Assignment –
Scan the data below. Pull out each line where "truthy" occurs.

Records START

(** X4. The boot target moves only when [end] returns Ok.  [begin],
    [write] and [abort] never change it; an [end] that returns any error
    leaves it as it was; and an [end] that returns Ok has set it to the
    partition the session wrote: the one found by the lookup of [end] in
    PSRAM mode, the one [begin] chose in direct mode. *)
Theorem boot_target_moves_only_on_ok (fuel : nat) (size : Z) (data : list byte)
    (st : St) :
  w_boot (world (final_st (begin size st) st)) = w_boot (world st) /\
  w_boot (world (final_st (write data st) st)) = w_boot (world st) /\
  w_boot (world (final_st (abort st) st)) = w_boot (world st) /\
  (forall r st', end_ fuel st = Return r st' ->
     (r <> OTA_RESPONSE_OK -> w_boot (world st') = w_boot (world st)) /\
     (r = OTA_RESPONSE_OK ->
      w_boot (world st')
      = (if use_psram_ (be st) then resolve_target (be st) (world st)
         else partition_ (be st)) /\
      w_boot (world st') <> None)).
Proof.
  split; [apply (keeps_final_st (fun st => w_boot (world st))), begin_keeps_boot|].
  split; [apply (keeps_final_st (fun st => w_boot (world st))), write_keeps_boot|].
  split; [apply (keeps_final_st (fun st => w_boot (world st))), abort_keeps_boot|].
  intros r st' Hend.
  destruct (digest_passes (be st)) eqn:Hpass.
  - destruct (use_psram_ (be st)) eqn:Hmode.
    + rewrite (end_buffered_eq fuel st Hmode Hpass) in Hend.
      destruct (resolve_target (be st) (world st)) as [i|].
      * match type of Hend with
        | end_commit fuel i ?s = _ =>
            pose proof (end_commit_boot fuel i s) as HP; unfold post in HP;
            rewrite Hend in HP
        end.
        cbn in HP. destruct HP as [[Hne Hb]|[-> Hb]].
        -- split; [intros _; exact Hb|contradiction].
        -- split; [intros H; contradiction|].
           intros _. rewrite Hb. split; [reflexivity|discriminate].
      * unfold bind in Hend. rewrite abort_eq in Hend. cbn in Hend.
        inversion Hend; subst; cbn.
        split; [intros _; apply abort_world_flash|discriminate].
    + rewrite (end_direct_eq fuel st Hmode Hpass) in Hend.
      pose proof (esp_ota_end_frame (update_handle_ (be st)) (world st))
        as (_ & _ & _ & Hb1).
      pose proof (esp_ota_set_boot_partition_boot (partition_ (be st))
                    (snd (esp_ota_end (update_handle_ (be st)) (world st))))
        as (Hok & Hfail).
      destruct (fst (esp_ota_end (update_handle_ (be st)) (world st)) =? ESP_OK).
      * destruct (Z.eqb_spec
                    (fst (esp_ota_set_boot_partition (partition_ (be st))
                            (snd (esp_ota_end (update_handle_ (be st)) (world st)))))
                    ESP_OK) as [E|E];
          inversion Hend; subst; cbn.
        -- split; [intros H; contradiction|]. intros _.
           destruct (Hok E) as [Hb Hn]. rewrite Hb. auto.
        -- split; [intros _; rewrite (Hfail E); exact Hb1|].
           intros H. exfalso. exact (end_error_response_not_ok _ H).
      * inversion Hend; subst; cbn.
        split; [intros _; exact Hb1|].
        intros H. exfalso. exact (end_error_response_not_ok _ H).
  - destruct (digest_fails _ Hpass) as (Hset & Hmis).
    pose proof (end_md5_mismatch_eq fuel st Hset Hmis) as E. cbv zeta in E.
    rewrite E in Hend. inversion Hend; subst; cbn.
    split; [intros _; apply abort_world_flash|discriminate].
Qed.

Records END
Records START

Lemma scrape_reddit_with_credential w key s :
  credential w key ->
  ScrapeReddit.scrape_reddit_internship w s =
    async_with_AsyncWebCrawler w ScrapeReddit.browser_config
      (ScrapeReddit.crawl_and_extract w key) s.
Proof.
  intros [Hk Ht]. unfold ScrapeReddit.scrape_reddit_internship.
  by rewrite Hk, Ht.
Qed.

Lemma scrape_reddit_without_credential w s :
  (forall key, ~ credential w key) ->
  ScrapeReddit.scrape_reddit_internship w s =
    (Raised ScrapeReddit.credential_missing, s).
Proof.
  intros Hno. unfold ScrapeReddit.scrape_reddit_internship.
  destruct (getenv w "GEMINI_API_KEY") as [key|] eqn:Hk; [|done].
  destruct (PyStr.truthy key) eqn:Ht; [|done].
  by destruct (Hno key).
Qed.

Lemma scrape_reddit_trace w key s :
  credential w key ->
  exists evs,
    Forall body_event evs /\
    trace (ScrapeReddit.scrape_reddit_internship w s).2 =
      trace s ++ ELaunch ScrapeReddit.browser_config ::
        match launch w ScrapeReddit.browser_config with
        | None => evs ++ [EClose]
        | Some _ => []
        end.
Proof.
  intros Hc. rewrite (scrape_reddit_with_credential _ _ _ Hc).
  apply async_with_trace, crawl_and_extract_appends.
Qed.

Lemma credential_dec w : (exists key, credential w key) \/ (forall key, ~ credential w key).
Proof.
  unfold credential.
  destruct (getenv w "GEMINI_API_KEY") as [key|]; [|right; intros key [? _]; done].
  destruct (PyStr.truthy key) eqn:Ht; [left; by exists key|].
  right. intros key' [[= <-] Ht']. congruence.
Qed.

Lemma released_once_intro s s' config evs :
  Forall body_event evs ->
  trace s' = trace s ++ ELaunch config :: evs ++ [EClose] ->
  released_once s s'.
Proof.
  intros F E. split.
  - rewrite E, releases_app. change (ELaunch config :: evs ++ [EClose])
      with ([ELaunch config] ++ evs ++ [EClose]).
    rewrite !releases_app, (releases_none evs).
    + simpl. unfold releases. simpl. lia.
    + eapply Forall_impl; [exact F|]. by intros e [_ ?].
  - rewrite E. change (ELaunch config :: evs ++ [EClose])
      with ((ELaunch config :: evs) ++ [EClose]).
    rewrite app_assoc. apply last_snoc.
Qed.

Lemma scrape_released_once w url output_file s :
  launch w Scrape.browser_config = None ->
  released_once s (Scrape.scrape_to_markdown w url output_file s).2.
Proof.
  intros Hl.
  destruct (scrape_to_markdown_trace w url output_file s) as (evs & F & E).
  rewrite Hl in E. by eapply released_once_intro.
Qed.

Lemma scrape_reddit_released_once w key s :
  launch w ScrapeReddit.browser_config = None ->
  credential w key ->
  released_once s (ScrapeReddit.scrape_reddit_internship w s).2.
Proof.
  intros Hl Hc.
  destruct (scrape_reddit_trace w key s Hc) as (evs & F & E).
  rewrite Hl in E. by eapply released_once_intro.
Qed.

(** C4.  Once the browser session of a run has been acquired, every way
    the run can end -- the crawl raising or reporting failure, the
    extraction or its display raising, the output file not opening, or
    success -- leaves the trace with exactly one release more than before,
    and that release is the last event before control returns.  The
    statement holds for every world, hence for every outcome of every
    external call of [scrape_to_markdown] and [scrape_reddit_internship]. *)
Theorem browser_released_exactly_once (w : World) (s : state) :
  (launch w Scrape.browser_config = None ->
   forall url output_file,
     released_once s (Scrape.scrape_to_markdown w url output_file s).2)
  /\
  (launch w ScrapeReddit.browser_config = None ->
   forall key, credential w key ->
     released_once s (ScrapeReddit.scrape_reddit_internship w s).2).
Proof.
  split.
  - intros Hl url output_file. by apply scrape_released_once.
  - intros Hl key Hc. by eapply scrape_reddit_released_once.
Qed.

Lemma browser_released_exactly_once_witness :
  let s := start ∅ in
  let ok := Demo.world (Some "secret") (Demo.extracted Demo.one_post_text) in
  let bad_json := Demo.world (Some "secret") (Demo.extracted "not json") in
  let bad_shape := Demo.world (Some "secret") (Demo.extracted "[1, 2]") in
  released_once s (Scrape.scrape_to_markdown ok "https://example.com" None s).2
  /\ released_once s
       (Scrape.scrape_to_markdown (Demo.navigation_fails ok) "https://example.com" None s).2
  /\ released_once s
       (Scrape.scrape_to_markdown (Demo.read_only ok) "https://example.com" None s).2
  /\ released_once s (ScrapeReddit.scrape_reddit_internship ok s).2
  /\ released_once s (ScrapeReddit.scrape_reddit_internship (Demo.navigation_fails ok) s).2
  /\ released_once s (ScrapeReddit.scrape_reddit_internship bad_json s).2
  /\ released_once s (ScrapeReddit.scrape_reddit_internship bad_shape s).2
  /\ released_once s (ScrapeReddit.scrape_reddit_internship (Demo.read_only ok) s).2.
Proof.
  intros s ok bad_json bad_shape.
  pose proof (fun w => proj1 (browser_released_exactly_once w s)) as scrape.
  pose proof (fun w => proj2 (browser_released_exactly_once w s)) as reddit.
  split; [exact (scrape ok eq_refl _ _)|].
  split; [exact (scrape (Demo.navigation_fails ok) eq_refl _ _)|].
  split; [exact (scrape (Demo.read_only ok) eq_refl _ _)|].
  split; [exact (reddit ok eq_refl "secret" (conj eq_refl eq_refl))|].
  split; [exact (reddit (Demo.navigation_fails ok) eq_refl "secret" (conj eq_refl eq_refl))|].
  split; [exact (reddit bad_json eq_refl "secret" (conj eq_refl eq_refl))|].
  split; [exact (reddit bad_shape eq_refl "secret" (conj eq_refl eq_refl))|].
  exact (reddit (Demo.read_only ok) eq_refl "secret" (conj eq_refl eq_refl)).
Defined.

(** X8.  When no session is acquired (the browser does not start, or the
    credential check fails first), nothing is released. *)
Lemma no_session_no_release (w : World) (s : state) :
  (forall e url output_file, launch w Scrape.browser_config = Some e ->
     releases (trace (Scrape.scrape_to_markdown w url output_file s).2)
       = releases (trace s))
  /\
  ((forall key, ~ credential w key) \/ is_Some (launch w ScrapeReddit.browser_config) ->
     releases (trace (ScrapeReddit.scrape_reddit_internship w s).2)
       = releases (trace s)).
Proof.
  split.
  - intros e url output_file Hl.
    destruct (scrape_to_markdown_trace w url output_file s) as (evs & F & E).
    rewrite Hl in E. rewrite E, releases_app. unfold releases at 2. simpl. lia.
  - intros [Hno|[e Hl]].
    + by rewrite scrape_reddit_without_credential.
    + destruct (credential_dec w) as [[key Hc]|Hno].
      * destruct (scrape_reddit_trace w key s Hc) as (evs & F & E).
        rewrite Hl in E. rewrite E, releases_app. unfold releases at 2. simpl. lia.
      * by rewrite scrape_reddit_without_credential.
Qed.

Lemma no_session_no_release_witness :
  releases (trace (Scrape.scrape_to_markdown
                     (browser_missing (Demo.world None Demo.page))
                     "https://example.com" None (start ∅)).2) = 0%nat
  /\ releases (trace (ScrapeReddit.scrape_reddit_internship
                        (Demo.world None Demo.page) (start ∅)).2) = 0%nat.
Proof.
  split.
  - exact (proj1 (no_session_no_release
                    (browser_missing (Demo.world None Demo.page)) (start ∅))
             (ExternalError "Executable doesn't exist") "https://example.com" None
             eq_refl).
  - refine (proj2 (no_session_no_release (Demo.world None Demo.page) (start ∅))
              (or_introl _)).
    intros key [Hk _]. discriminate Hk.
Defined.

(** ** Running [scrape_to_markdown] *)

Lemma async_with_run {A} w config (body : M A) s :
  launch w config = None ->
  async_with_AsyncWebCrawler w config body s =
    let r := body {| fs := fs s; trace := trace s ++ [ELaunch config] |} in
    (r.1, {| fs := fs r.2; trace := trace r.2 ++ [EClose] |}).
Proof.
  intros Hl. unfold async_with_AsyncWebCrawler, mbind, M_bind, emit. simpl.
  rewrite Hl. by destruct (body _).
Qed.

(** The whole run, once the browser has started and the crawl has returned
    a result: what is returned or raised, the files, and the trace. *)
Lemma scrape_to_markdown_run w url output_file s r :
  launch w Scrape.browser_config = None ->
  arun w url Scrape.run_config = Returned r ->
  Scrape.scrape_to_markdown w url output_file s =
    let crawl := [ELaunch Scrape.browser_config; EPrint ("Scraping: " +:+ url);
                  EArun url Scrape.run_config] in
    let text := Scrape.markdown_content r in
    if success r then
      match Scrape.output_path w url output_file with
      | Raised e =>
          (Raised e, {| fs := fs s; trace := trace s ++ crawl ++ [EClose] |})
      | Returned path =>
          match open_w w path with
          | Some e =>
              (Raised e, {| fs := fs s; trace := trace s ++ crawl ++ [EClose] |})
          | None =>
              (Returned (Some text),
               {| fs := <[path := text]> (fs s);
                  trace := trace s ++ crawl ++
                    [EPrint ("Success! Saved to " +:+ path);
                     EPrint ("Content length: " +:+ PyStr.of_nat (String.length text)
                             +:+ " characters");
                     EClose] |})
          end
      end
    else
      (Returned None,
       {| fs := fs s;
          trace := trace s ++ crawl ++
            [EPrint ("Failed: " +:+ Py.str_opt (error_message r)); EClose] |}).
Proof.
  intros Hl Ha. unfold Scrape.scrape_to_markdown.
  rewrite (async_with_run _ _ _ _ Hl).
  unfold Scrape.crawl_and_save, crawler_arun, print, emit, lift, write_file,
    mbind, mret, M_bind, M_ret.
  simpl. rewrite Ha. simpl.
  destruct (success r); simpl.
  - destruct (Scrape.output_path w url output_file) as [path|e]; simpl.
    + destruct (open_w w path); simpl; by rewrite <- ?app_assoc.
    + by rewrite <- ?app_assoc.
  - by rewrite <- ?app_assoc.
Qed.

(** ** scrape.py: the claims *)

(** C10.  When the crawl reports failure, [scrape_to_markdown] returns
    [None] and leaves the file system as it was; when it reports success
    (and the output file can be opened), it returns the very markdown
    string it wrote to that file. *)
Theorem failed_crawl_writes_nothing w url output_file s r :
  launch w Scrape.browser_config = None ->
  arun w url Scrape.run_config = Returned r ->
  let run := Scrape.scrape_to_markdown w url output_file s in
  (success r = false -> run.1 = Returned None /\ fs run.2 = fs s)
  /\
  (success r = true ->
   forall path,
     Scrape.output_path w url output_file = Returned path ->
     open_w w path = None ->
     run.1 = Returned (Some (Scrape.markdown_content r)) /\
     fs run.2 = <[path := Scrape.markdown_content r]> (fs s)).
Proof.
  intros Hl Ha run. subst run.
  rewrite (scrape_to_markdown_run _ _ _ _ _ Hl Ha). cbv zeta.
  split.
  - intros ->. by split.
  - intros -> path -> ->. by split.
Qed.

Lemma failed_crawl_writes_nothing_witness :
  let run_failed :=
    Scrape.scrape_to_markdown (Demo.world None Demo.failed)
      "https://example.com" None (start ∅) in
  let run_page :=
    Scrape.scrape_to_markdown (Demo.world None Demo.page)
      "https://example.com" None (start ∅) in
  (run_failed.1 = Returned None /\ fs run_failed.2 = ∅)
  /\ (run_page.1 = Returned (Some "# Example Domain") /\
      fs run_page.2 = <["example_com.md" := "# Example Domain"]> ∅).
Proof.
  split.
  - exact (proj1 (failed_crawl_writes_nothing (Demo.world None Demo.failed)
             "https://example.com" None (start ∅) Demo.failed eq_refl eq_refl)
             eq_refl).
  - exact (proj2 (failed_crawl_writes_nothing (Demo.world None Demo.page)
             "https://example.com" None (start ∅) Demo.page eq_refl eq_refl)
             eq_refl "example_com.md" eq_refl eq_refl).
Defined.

Records END

Answer –
  destruct (PyStr.truthy key) eqn:Ht; [|done].
  destruct (PyStr.truthy key) eqn:Ht; [left; by exists key|].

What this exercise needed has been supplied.